La domanda sul “che fare?” non trova risposta in una ricetta, “almeno rendiamoci conto di questo: che ogni singolo individuo, impresa, organizzazione o Stato non si può concepire se non in relazione... Occorre imparare il fatto che siamo in relazione”.
Per risolvere i problemi servirà la tecnologia, certamente. Ma innanzitutto la sfida è, per Magatti, culturale. E “io credo che in Occidente, l’unica radice culturale in grado di dire qualcosa di sensato su questo tema è quella cristiana. In dialogo con le scienze contemporanee che già pensano relazionalmente”.

ALBERTO BRUGNOLI ha affrontato il tema dello sviluppo sostenibile, cioè quello sviluppo che “… soddisfa i bisogni delle generazioni presenti senza compromettere la possibilità di soddisfacimento dei bisogni di quelle future”, secondo la definizione della Commissione mondiale su Ambiente e Sviluppo nel documento Our Common Future del 1987. Indicatore dello sviluppo quindi non può essere solo il Pil; la sostenibilità è data dalla compresenza di tre dimensioni: quella ambientale, quella sociale e quella economica. In questa luce vanno considerati i 17 obiettivi dell’Agenda 2030 per lo sviluppo sostenibile. Rispetto a questi obiettivi, Brugnoli ha mostrato il posizionamento dei vari Paesi del mondo, ricavandone anche la tesi che “non vi è sviluppo sostenibile senza sussidiarietà”. La cultura sussidiaria “favorisce il coinvolgimento e la partecipazione di tutti gli attori della società, offre motivazioni adeguate per perseguire uno sviluppo sostenibile, favorisce la collaborazione, l’inclusione e la solidarietà, riducendo le disuguaglianze e il conflitto tra i diversi attori, permette di perseguire le migliori strategie di governo e di governance multilivello, declinandole alle differenti scale territoriali ed è decisiva, quindi, per tutti obiettivi dell’Agenda 2030”.
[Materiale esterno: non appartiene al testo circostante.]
Definition wf (P Q D : gmap string bytes) : Prop := own_ids P ∧ own_ids Q ∧ decodes D.

Definition stored (id : string) (P Q D : gmap string bytes) : Prop :=
  is_Some (P !! id) ∨ is_Some (Q !! id) ∨
  ∃ k v i, D !! k = Some v ∧ gob_dec v = inl i ∧ it_Ident i = id.

(** The database is well formed and holds the job. *)
Definition keeps (id : string) (m : buckets) : Prop :=
  ∃ P Q D, view m P Q D ∧ wf P Q D ∧ stored id P Q D.

Lemma own_ids_insert M k v i :
  own_ids M → gob_dec v = inl i → it_Ident i = k → own_ids (<[k := v]> M).
Proof. intros HM Hd Hi k' v' [[<- <-]|[_ H]]%lookup_insert_Some; eauto. Qed.
Lemma own_ids_delete M k : own_ids M → own_ids (delete k M).
Proof. intros HM k' v' [_ H]%lookup_delete_Some. eauto. Qed.
Lemma decodes_insert M k v i : decodes M → gob_dec v = inl i → decodes (<[k := v]> M).
Proof. intros HM Hd k' v' [[<- <-]|[_ H]]%lookup_insert_Some; eauto. Qed.
Lemma decodes_delete M k : decodes M → decodes (delete k M).
Proof. intros HM k' v' [_ H]%lookup_delete_Some. eauto. Qed.

Lemma view_put_push m P Q D k v :
  view m P Q D → view (alter (<[k := v]>) PushBucket m) (<[k := v]> P) Q D.
Proof. intros []. by split; simplify_map_eq. Qed.
Lemma view_put_inq m P Q D k v :
  view m P Q D → view (alter (<[k := v]>) InQueueBucket m) P (<[k := v]> Q) D.
Proof. intros []. by split; simplify_map_eq. Qed.
Lemma view_put_delay m P Q D k v :
  view m P Q D → view (alter (<[k := v]>) DelayBucket m) P Q (<[k := v]> D).
Proof. intros []. by split; simplify_map_eq. Qed.
Lemma view_del_push m P Q D k :
  view m P Q D → view (alter (delete k) PushBucket m) (delete k P) Q D.
Proof. intros []. by split; simplify_map_eq. Qed.
Lemma view_del_inq m P Q D k :
  view m P Q D → view (alter (delete k) InQueueBucket m) P (delete k Q) D.
Proof. intros []. by split; simplify_map_eq. Qed.
Lemma view_del_delay m P Q D k :
  view m P Q D → view (alter (delete k) DelayBucket m) P Q (delete k D).
Proof. intros []. by split; simplify_map_eq. Qed.

Lemma view_fun m P Q D P' Q' D' :
  view m P Q D → view m P' Q' D' → P' = P ∧ Q' = Q ∧ D' = D.
Proof. intros [] []. by simplify_map_eq. Qed.

(** How [stored] follows a job through the moves of the driver. *)
Lemma stored_put_push id k v P Q D : stored id P Q D → stored id (<[k := v]> P) Q D.
Proof. intros [H|H]; [left; by apply lookup_insert_is_Some; destruct (decide (k = id)); auto|by right]. Qed.
Lemma stored_put_inq id k v P Q D : stored id P Q D → stored id P (<[k := v]> Q) D.
Proof.
  intros [H|[H|H]]; [by left| |by do 2 right].
  right; left. apply lookup_insert_is_Some. destruct (decide (k = id)); auto.
Qed.
Lemma stored_put_delay id k v P Q D :
  D !! k = None → stored id P Q D → stored id P Q (<[k := v]> D).
Proof.
  intros Hk [H|[H|(k' & v' & i & H & Hd & Hi)]]; [by left|by right; left|].
  do 2 right. exists k', v', i. split_and!; [|done..]. by rewrite lookup_insert_ne by congruence.
Qed.
Lemma stored_del_inq id k P Q D :
  (k = id → stored id P (delete k Q) D) → stored id P Q D → stored id P (delete k Q) D.
Proof.
  intros Hk. destruct (decide (k = id)) as [->|Hne]; [auto|].
  intros [H|[H|H]]; [by left| |by do 2 right]. right; left. by rewrite lookup_delete_ne.
Qed.
Lemma stored_del_push id k P Q D :
  is_Some (Q !! k) → stored id P Q D → stored id (delete k P) Q D.
Proof.
  intros Hk [H|H]; [|by right]. destruct (decide (k = id)) as [->|Hne]; [by right; left|].
  left. by rewrite lookup_delete_ne.
Qed.
Lemma stored_del_delay id k v i P Q D :
  (∀ v', D !! k = Some v' → v' = v) → gob_dec v = inl i → is_Some (Q !! it_Ident i) →
  stored id P Q D → stored id P Q (delete k D).
Proof.
  intros Hv Hd HQ [H|[H|(k' & v' & i' & H & Hd' & Hi)]]; [by left|by right; left|].
  destruct (decide (k = k')) as [->|Hne].
  - specialize (Hv v' H). subst v'. rewrite Hd in Hd'. simplify_eq. right; left. by rewrite <- ?Hi.
  - do 2 right. exists k', v', i'. split_and!; [|done..]. by rewrite lookup_delete_ne.
Qed.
Nell’ultima parte della sua relazione, Brugnoli ha approfondito il tema dell’economia sociale e del capitale sociale.

STELLA GUBELLI, anch’essa con l’aiuto di slide, ha esplorato le possibilità per un’impresa di “ripartire da un approccio strategico alla sostenibilità”. In primo piano è la responsabilità delle imprese per il loro impatto ambientale”. La quale impresa agisce in un contesto di cui deve tener conto, e in cui le varie presenze, non solo le normative in vigore, richiedono sostenibilità: le istituzioni e l’opinione pubblica, i cittadini consumatori, ma anche i clienti industriali, gli istituti di credito e gli investitori.
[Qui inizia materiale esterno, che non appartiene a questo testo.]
(* ===== verification/JobsDrivers.v ===== *)
(** * Job drivers behind the jobs plugin ([memory/plugin.go], [boltdb/plugin.go])

    The plugins of the drivers are constructors the jobs plugin collects; its
    consumers are driver instances of several kinds.  Here they are those of the
    memory and the boltdb driver (files JobsMemory and JobsBolt), numbered by
    their creation.  A system state is the jobs plugin with its drivers: calls
    of the plugin, the goroutines of the drivers and the rounds of the pollers
    interleave. *)

From stdpp Require Import base gmap strings list.
From Stdlib Require Import ZArith.
From S2P Require Import Prelude Bolt JobsProtocol JobsPlugin JobsListener JobsMemory JobsBolt.

Module JobsDrivers.
Import Protocol Jobs Listener.

Section Drivers.
Context `{BO : Bolt} `{GC : !BoltJobs.GobItem} `{GR : GoRange} `{J : Json}.
Context {P : Type} `{PO : PipelineOps P}.

Inductive driver := DMemory (c : MemJobs.consumer) | DBolt (c : BoltJobs.consumer).
Inductive item := IMemory (i : MemJobs.Item) | IBolt (i : BoltJobs.Item).

(** What a call finds: the time, whether the deadline of its context is the
    branch of a select that is taken, whether a goroutine takes the stop signal
    and how many are taken by listeners, and what opening a file gives. *)
Record env := MkEnv {
  e_now : Z; e_done : bool; e_taken : bool; e_tl : nat; e_open : string → Z → DB + error }.

(** ** Actions on a driver *)

(** [Settle n c]: the poller that holds the [n]-th taken job makes the call [c]
    on it and forgets it; [Again i c]: it makes another call on that job. *)
Inductive act :=
  | Push_ (j : Job) | Register_ (name drv : string) | Run_ (name : string)
  | Stop_ | Pause_ | Resume_
  | Take (n : nat) | Settle (n : nat) (c : ack_call) | Again (i : item) (c : ack_call)
  | MemStart (n : nat) | MemWake (n : nat) | MemConsume
  | BoltTick | BoltDelayed (visited : Tx → list (string * bytes)).

Definition reply (r : res unit) : option (option error) :=
  match r with Ok _ => Some None | Err e => Some (Some e) | Panic => None end.

Definition answer (d : driver) (r : res unit) : option (driver * option error) := pair d <$> reply r.
Definition done_ (d : driver) : driver * option error := (d, None).

(** [Respond] does nothing in both drivers. *)
Definition mem_settle (c : ack_call) (i : MemJobs.Item) (m : MemJobs.consumer) : option (driver * option error) :=
  match c with
  | CAck => Some (done_ (DMemory (MemJobs.Ack i m)))
  | CNack => Some (done_ (DMemory (MemJobs.Nack i m)))
  | CRequeue h d => '(m, r) ← MemJobs.Requeue_ h d i m; answer (DMemory m) r
  | CRespond _ _ => Some (done_ (DMemory m))
  end.

Definition bolt_settle (now : Z) (c : ack_call) (i : BoltJobs.Item) (b : BoltJobs.consumer)
    : option (driver * option error) :=
  match c with
  | CAck => let '(b, r) := BoltJobs.Ack i b in answer (DBolt b) r
  | CNack => let '(b, r) := BoltJobs.Nack i b in answer (DBolt b) r
  | CRequeue h d => let '(b, r) := BoltJobs.Requeue_ now h d i b in answer (DBolt b) r
  | CRespond _ _ => Some (done_ (DBolt b))
  end.

(** [None]: the action is not possible, panics or waits for ever. *)
Definition mem_exec (e : env) (a : act) (m : MemJobs.consumer) : option (driver * option error) :=
  match a with
  | Push_ j => let '(m, r) := MemJobs.Push (e_done e) j m in answer (DMemory m) r
  | Register_ n dr => Some (done_ (DMemory (MemJobs.Register n dr m)))
  | Run_ _ => let '(m, r) := MemJobs.Run m in answer (DMemory m) r
  | Stop_ => done_ ∘ DMemory <$> MemJobs.exec (MemJobs.AStop (e_taken e)) m
  | Pause_ => done_ ∘ DMemory <$> MemJobs.Pause m
  | Resume_ => done_ ∘ DMemory <$> MemJobs.Resume m
  | Take n => done_ ∘ DMemory <$> MemJobs.exec (MemJobs.AExtract n) m
  | Settle n c => i ← MemJobs.held m !! n; mem_settle c i (MemJobs.release n m)
  | Again (IMemory i) c => mem_settle c i m
  | MemStart n => done_ ∘ DMemory <$> MemJobs.start_delayed n m
  | MemWake n => done_ ∘ DMemory <$> MemJobs.wake_delayed n m
  | MemConsume => done_ ∘ DMemory <$> MemJobs.consume_one m
  | Again (IBolt _) _ | BoltTick | BoltDelayed _ => None
  end.

Definition bolt_exec (e : env) (a : act) (b : BoltJobs.consumer) : option (driver * option error) :=
  match a with
  | Push_ j => let '(b, r) := BoltJobs.Push (e_now e) j b in answer (DBolt b) r
  | Register_ n dr => Some (done_ (DBolt (BoltJobs.Register n dr b)))
  | Run_ n => let '(b, r) := BoltJobs.Run n b in answer (DBolt b) r
  | Stop_ => prod_map DBolt id <$> BoltJobs.Stop (e_tl e) b
  | Pause_ => done_ ∘ DBolt <$> BoltJobs.Pause (e_tl e) b
  | Resume_ => done_ ∘ DBolt <$> BoltJobs.Resume b
  | Take n => done_ ∘ DBolt <$> BoltJobs.exec (BoltJobs.AExtract n) b
  | Settle n c => i ← BoltJobs.held b !! n; bolt_settle (e_now e) c i (BoltJobs.release n b)
  | Again (IBolt i) c => bolt_settle (e_now e) c i b
  | BoltTick => match BoltJobs.loops b with
                | O => None
                | S _ => let '(b, r) := BoltJobs.listener_tick b in answer (DBolt b) r
                end
  | BoltDelayed v => match BoltJobs.dloops b with
                     | O => None
                     | S _ => let '(b, r) := BoltJobs.delayed_tick v (e_now e) b in answer (DBolt b) r
                     end
  | Again (IMemory _) _ | MemStart _ | MemWake _ | MemConsume => None
  end.

Definition dexec (e : env) (a : act) (d : driver) : option (driver * option error) :=
  match d with DMemory m => mem_exec e a m | DBolt b => bolt_exec e a b end.

(** ** The drivers of a process *)

(** An action that was made, with the state it found. *)
Record event := MkEvent { ev_handle : nat; ev_env : env; ev_act : act; ev_before : driver }.

(** [clock] numbers the calls. *)
Record world := MkWorld { drivers : list driver; clock : nat; trace : list event }.

Context (choice : nat → env).

(** [None]: the process has panicked, or the call waits for ever with the lock
    of the plugin. *)
Definition do_ (h : nat) (a : act) (w : option world) : option world * option error :=
  match (w ← w; d ← drivers w !! h; r ← dexec (choice (clock w)) a d; Some (w, d, r)) with
  | None => (None, None)
  | Some (w, d, (d', e)) =>
      (Some (MkWorld (<[h := d']> (drivers w)) (S (clock w))
               (trace w ++ [MkEvent h (choice (clock w)) a d])), e)
  end.

Definition State_ (d : driver) : res State :=
  match d with DMemory m => MemJobs.State_ m | DBolt b => BoltJobs.State_ b end.

(** A state is asked of registered consumers only, for which it does not panic
    (lemma [state_answers]). *)
Definition state_of (h : nat) (w : option world) : State + error :=
  match State_ <$> (w ≫= λ w, drivers w !! h) with
  | Some (Ok s) => inl s
  | Some (Err e) => inr e
  | _ => inr (EStr "panic")
  end.

#[export] Instance driver_consumer : Consumer P (option world) nat := {
  c_Push h j := do_ h (Push_ j);
  c_Register h p := do_ h (Register_ (Name p) (Driver p));
  c_Run h p := do_ h (Run_ (Name p));
  c_Stop h := do_ h Stop_;
  c_Pause h _ w := (do_ h Pause_ w).1;
  c_Resume h _ w := (do_ h Resume_ w).1;
  c_State := state_of }.

(** ** Constructors *)

(** [has], [unmarshal_bolt], [unmarshal_memory]: the configuration plugin;
    [p_string], [p_int]: options of a pipeline with their defaults. *)
Context (has : string → bool) (unmarshal_bolt : string → BoltJobs.config → res BoltJobs.config).
Context (unmarshal_memory : string → res (option MemJobs.Config)).
Context (p_string : P → string → string → string) (p_int : P → string → Z → Z).

Definition create (f : env → res driver) (w : option world) : option world * (nat + error) :=
  match w with
  | None => (None, inr (EStr "panic"))
  | Some w =>
      match f (choice (clock w)) with
      | Panic => (None, inr (EStr "panic"))
      | Err e => (Some (MkWorld (drivers w) (S (clock w)) (trace w)), inr e)
      | Ok d => (Some (MkWorld (drivers w ++ [d]) (S (clock w)) (trace w)), inl (length (drivers w)))
      end
  end.

Definition memory_from_config (key : string) (e : env) : res driver :=
  c ← MemJobs.FromConfig unmarshal_memory key; Ok (DMemory c).
Definition memory_from_pipeline (p : P) (e : env) : res driver :=
  c ← MemJobs.FromPipeline (p_int p "prefetch" 100000) (Priority p); Ok (DMemory c).
Definition boltdb_from_config (key : string) (e : env) : res driver :=
  c ← BoltJobs.NewBoltDBJobs has unmarshal_bolt (e_open e) key; Ok (DBolt c).
Definition boltdb_from_pipeline (p : P) (e : env) : res driver :=
  c ← BoltJobs.FromPipeline has unmarshal_bolt (e_open e) (p_string p "file" BoltJobs.rrDB)
        (Priority p) (p_int p "prefetch" 1000);
  Ok (DBolt c).

Definition memory_plugin : Constructor P (option world) nat :=
  MkConstructor (λ key, create (memory_from_config key)) (λ p, create (memory_from_pipeline p)).
Definition boltdb_plugin : Constructor P (option world) nat :=
  MkConstructor (λ key, create (boltdb_from_config key)) (λ p, create (boltdb_from_pipeline p)).

(** ** Rounds of the pollers *)

(** [json.Marshal] of the identifier, the job, its headers and its pipeline. *)
Context (marshal_context : string → string → headers → string → bytes + error).

Definition memory_Context (i : MemJobs.Item) : bytes + error :=
  marshal_context (MemJobs.it_Ident i) (MemJobs.it_Job i) (MemJobs.it_Headers i) (MemJobs.it_Pipeline i).
Definition boltdb_Context (i : BoltJobs.Item) : bytes + error :=
  marshal_context (BoltJobs.it_Ident i) (BoltJobs.it_Job i) (BoltJobs.it_Headers i) (BoltJobs.it_Pipeline i).

(** The job as the poller sees it; the items of both drivers can be settled. *)
Definition queued (i : item) : qjob :=
  match i with
  | IMemory i => MkQjob (memory_Context i) (MemJobs.it_Payload i) true
  | IBolt i => MkQjob (boltdb_Context i) (BoltJobs.it_Payload i) true
  end.

Definition held_item (n : nat) (d : driver) : option item :=
  match d with
  | DMemory m => IMemory <$> MemJobs.held m !! n
  | DBolt b => IBolt <$> BoltJobs.held b !! n
  end.

(** [Requeue] writes the headers and the delay into the item. *)
Definition settled (c : ack_call) (i : item) : item :=
  match c, i with
  | CRequeue h d, IMemory i => IMemory (MemJobs.item_requeued h d i)
  | CRequeue h d, IBolt i => IBolt (BoltJobs.item_requeued h d i)
  | _, _ => i
  end.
D’altro canto la relazione di Gubelli ha messo in risalto anche i benefici in termini economici che un approccio sostenibile può offrire: benefici economici (ad esempio per risparmio energetico, efficientamento della logistica, riutilizzo degli scarti, ingresso in settori a valenza sociale, ecc.) e benefici immateriali ma non meno importanti (come l’aumento della motivazione e della produttività dei lavoratori, la fiducia degli investitori, la reputazione, ecc.
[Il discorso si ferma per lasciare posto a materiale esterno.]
(** What [unpack] returns has 64 bit fields and names its message. *)
Lemma unpack_wf url r i :
  unpack url r = Ok i → wf_item i ∧ it_queue i = url ∧ receiptHandler i = ReceiptHandle r.
Proof.
  unfold unpack. destruct (Attributes r !! _) as [count|]; [|done]. destruct (missing_attr _ _); [done|].
  destruct (unmarshal_headers _) as [h|]; [|done].
  destruct (string_value RRDelay _) as [d| |]; try done. simpl.
  destruct (Atoi _ d) as [zd| |] eqn:Ed; try done. simpl.
  destruct (string_value RRPriority _) as [p| |]; try done. simpl.
  destruct (Atoi _ p) as [zp| |] eqn:Ep; try done. simpl.
  destruct (Atoi _ count) as [zc| |]; try done. simpl.
  destruct (string_value RRJob _); try done. simpl. destruct (string_value RRID _); try done. simpl.
  destruct (Body r); [|done]. intros [= <-]. split_and!; [split|..]; eauto using Atoi_int64.
Qed.

Lemma item_ok_remove d s i : item_ok s i → item_ok (remove d s).1 i.
Proof. intros [? ?]. split; [done|]. by apply tracked_remove. Qed.

Lemma item_ok_handleItem j c s i : item_ok s i → item_ok (handleItem j c s).1 i.
Proof.
  intros [? ?]. split; [done|]. unfold handleItem. destruct (pack _ _) as [d|]; [|done].
  pose proof (tracked_send (carries u) key tgt d s i) as Ht. destruct (send d s) as [s' []]; by apply Ht.
Qed.

Lemma keeps_handleItem k j c s : keeps (carries u) k s → keeps (carries u) k (handleItem j c s).1.
Proof.
  intros Hk. unfold handleItem. destruct (pack _ _) as [d|]; [|done].
  pose proof (keeps_send (carries u) k d s Hk) as Ht. by destruct (send d s) as [s' []].
Qed.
Nella parte finale, la relazione ha suggerito le leve «facilitanti» per l’integrazione della sostenibilità nel modello di impresa dai presidi organizzativi agli strumenti operativi; policy, procedure, codici che contribuiscano a definire regole chiare e stabili; investimento sulla diffusione di una cultura interna e di competenze orientate alla sostenibilità.